- Required work
This exercise asks for a copy of each line in the records below with the word "Prop" in it.

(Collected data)
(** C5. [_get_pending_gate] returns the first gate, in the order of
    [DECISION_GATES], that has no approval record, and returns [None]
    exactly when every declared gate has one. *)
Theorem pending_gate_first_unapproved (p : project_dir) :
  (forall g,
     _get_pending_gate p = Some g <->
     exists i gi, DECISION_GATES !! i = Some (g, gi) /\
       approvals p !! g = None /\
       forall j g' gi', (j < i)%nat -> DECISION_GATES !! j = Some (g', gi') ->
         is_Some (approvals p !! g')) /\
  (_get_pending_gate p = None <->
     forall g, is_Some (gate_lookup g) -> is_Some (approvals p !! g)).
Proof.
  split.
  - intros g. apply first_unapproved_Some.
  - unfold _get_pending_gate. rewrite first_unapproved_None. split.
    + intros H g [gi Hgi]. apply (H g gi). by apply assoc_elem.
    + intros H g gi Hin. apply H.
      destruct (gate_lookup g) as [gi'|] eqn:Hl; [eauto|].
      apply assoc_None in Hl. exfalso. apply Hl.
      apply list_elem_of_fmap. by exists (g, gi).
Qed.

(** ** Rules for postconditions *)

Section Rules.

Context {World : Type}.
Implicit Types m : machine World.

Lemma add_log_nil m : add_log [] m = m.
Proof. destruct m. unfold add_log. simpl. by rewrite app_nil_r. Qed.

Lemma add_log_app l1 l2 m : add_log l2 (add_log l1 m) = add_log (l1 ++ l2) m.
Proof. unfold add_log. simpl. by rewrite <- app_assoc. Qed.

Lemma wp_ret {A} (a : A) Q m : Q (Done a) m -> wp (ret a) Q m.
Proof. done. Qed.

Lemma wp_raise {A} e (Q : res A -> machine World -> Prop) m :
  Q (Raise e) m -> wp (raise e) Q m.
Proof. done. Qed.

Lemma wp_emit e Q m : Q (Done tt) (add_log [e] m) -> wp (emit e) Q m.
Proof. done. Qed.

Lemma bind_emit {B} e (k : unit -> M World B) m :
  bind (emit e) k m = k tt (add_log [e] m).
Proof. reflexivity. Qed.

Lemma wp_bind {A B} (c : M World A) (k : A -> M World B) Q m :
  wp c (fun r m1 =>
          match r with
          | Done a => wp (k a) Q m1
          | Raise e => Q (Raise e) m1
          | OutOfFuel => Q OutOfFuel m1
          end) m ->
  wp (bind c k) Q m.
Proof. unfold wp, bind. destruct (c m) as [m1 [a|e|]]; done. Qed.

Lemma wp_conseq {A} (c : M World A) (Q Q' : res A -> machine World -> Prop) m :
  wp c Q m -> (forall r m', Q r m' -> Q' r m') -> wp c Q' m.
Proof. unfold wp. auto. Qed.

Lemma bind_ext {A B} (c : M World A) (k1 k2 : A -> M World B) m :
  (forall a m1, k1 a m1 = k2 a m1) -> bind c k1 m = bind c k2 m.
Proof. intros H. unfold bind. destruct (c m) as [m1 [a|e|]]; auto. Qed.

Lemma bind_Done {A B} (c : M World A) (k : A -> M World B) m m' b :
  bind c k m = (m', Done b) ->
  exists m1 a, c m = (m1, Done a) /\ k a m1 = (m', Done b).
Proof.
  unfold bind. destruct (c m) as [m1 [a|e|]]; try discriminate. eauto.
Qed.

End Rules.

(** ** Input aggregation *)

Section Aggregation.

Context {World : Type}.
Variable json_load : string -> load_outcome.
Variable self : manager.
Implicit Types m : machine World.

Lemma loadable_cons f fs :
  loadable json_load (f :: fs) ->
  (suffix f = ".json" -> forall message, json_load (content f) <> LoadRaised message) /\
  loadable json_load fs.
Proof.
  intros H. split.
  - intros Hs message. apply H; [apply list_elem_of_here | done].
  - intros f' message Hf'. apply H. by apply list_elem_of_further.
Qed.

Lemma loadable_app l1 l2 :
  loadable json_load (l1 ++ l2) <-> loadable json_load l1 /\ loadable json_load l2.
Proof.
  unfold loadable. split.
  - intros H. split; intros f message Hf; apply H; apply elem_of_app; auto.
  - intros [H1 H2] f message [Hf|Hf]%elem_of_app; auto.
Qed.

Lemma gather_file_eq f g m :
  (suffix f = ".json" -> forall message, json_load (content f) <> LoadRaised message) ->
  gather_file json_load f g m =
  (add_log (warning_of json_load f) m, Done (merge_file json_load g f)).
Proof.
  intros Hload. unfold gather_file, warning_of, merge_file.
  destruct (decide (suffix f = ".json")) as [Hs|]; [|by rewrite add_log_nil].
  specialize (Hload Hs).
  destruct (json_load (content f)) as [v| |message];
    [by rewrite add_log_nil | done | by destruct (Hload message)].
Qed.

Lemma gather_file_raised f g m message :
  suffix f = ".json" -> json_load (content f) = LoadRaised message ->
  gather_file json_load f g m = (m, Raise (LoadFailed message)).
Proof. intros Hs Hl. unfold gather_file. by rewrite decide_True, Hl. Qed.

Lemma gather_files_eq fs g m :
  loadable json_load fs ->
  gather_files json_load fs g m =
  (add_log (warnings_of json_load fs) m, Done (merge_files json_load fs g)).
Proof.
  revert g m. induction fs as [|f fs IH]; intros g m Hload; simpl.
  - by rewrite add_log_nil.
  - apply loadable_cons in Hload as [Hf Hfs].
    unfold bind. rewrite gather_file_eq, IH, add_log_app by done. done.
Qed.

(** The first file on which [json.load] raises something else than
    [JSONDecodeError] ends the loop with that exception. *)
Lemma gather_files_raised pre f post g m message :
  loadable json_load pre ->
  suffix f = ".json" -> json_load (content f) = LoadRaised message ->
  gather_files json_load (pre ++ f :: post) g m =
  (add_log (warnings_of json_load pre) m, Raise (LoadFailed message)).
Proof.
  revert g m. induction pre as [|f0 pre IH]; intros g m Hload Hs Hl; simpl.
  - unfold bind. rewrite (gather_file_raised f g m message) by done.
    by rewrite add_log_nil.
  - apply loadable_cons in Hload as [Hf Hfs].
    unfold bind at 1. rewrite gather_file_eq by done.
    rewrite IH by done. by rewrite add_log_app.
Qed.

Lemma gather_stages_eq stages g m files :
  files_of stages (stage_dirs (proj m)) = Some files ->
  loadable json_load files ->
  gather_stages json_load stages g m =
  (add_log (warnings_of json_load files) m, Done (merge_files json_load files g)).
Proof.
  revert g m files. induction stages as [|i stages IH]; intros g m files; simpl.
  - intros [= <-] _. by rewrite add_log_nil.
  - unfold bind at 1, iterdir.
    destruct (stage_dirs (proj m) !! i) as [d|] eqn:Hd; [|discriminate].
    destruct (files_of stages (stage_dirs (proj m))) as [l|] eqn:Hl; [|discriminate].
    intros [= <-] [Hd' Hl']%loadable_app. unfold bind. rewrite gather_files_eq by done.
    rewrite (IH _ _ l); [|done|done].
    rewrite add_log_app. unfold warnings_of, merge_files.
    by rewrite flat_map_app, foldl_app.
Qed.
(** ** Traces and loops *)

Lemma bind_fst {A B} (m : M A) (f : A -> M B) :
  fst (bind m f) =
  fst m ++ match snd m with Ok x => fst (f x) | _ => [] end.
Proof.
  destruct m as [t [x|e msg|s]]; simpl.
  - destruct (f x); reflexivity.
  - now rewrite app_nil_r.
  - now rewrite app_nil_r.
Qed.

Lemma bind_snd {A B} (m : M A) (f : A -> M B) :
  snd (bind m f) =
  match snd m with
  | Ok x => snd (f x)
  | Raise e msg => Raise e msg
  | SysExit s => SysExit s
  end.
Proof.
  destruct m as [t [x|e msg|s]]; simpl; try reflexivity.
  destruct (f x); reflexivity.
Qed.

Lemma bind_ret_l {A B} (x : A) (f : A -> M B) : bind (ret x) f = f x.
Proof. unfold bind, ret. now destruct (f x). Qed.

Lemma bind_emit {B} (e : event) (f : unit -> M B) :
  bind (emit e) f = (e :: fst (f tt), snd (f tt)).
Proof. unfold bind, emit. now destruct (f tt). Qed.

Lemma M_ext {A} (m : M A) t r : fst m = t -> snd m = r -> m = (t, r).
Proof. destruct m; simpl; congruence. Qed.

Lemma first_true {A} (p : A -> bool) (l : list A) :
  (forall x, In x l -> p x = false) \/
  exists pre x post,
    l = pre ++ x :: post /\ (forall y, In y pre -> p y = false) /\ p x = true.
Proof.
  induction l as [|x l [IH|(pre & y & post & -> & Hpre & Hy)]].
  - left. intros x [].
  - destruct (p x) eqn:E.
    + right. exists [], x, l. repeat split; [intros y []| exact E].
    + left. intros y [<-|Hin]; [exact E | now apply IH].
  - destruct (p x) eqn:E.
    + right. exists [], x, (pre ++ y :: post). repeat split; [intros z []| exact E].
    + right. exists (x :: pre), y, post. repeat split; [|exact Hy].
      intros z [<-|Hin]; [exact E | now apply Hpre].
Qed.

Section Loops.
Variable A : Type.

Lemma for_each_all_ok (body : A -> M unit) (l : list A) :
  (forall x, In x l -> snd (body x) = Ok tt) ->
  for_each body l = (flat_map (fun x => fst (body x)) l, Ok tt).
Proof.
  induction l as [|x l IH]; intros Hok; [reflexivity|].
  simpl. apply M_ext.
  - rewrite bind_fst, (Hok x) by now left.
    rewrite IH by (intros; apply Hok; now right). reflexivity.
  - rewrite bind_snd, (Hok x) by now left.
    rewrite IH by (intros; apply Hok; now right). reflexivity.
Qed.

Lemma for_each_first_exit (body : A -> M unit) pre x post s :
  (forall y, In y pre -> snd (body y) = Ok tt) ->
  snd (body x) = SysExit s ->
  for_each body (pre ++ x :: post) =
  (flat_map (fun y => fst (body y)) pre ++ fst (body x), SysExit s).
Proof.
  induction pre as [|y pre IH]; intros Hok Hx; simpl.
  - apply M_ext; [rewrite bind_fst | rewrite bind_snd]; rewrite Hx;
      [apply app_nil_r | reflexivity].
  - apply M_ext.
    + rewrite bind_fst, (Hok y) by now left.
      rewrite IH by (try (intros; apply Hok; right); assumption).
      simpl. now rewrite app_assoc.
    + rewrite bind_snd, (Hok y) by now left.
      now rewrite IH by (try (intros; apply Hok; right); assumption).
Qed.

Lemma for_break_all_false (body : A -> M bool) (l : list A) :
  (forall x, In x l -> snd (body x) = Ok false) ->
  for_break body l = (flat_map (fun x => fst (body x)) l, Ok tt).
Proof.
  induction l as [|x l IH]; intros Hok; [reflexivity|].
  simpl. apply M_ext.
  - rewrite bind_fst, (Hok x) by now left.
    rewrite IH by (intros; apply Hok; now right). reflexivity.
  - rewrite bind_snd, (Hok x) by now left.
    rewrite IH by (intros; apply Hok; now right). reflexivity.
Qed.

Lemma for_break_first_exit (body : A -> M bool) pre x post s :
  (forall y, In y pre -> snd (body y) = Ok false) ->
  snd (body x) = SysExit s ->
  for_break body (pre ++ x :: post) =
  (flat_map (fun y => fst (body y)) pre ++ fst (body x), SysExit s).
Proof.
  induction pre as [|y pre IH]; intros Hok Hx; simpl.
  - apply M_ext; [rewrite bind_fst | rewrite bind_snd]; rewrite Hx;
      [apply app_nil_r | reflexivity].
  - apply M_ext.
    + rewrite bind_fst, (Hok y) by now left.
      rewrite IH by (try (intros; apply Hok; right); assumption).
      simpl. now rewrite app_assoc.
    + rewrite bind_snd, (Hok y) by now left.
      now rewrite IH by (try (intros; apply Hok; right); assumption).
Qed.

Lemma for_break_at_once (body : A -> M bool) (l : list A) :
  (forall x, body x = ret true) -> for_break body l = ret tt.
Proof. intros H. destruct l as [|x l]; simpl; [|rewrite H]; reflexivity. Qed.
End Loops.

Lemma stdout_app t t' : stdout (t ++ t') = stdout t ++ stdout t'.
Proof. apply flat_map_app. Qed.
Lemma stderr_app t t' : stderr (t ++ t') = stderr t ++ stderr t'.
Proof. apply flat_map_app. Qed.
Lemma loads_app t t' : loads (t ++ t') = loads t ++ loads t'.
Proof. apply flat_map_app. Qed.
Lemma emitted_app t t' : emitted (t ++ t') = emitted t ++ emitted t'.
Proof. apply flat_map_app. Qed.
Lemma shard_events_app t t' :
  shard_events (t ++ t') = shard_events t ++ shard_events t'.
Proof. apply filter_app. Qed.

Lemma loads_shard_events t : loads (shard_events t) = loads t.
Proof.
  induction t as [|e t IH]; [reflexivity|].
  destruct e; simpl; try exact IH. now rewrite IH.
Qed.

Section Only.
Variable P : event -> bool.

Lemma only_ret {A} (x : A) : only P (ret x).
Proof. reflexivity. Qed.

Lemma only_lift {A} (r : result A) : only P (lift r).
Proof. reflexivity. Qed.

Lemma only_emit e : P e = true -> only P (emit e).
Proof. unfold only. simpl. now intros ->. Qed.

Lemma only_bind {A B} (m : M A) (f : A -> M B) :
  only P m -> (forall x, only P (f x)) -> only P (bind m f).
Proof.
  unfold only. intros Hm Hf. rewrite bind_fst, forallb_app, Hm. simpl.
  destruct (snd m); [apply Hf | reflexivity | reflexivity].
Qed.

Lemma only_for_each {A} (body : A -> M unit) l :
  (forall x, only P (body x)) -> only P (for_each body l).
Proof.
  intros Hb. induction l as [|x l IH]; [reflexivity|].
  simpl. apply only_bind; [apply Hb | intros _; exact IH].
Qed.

- Result of this task
Lemma wp_raise {A} e (Q : res A -> machine World -> Prop) m :
Lemma wp_conseq {A} (c : M World A) (Q Q' : res A -> machine World -> Prop) m :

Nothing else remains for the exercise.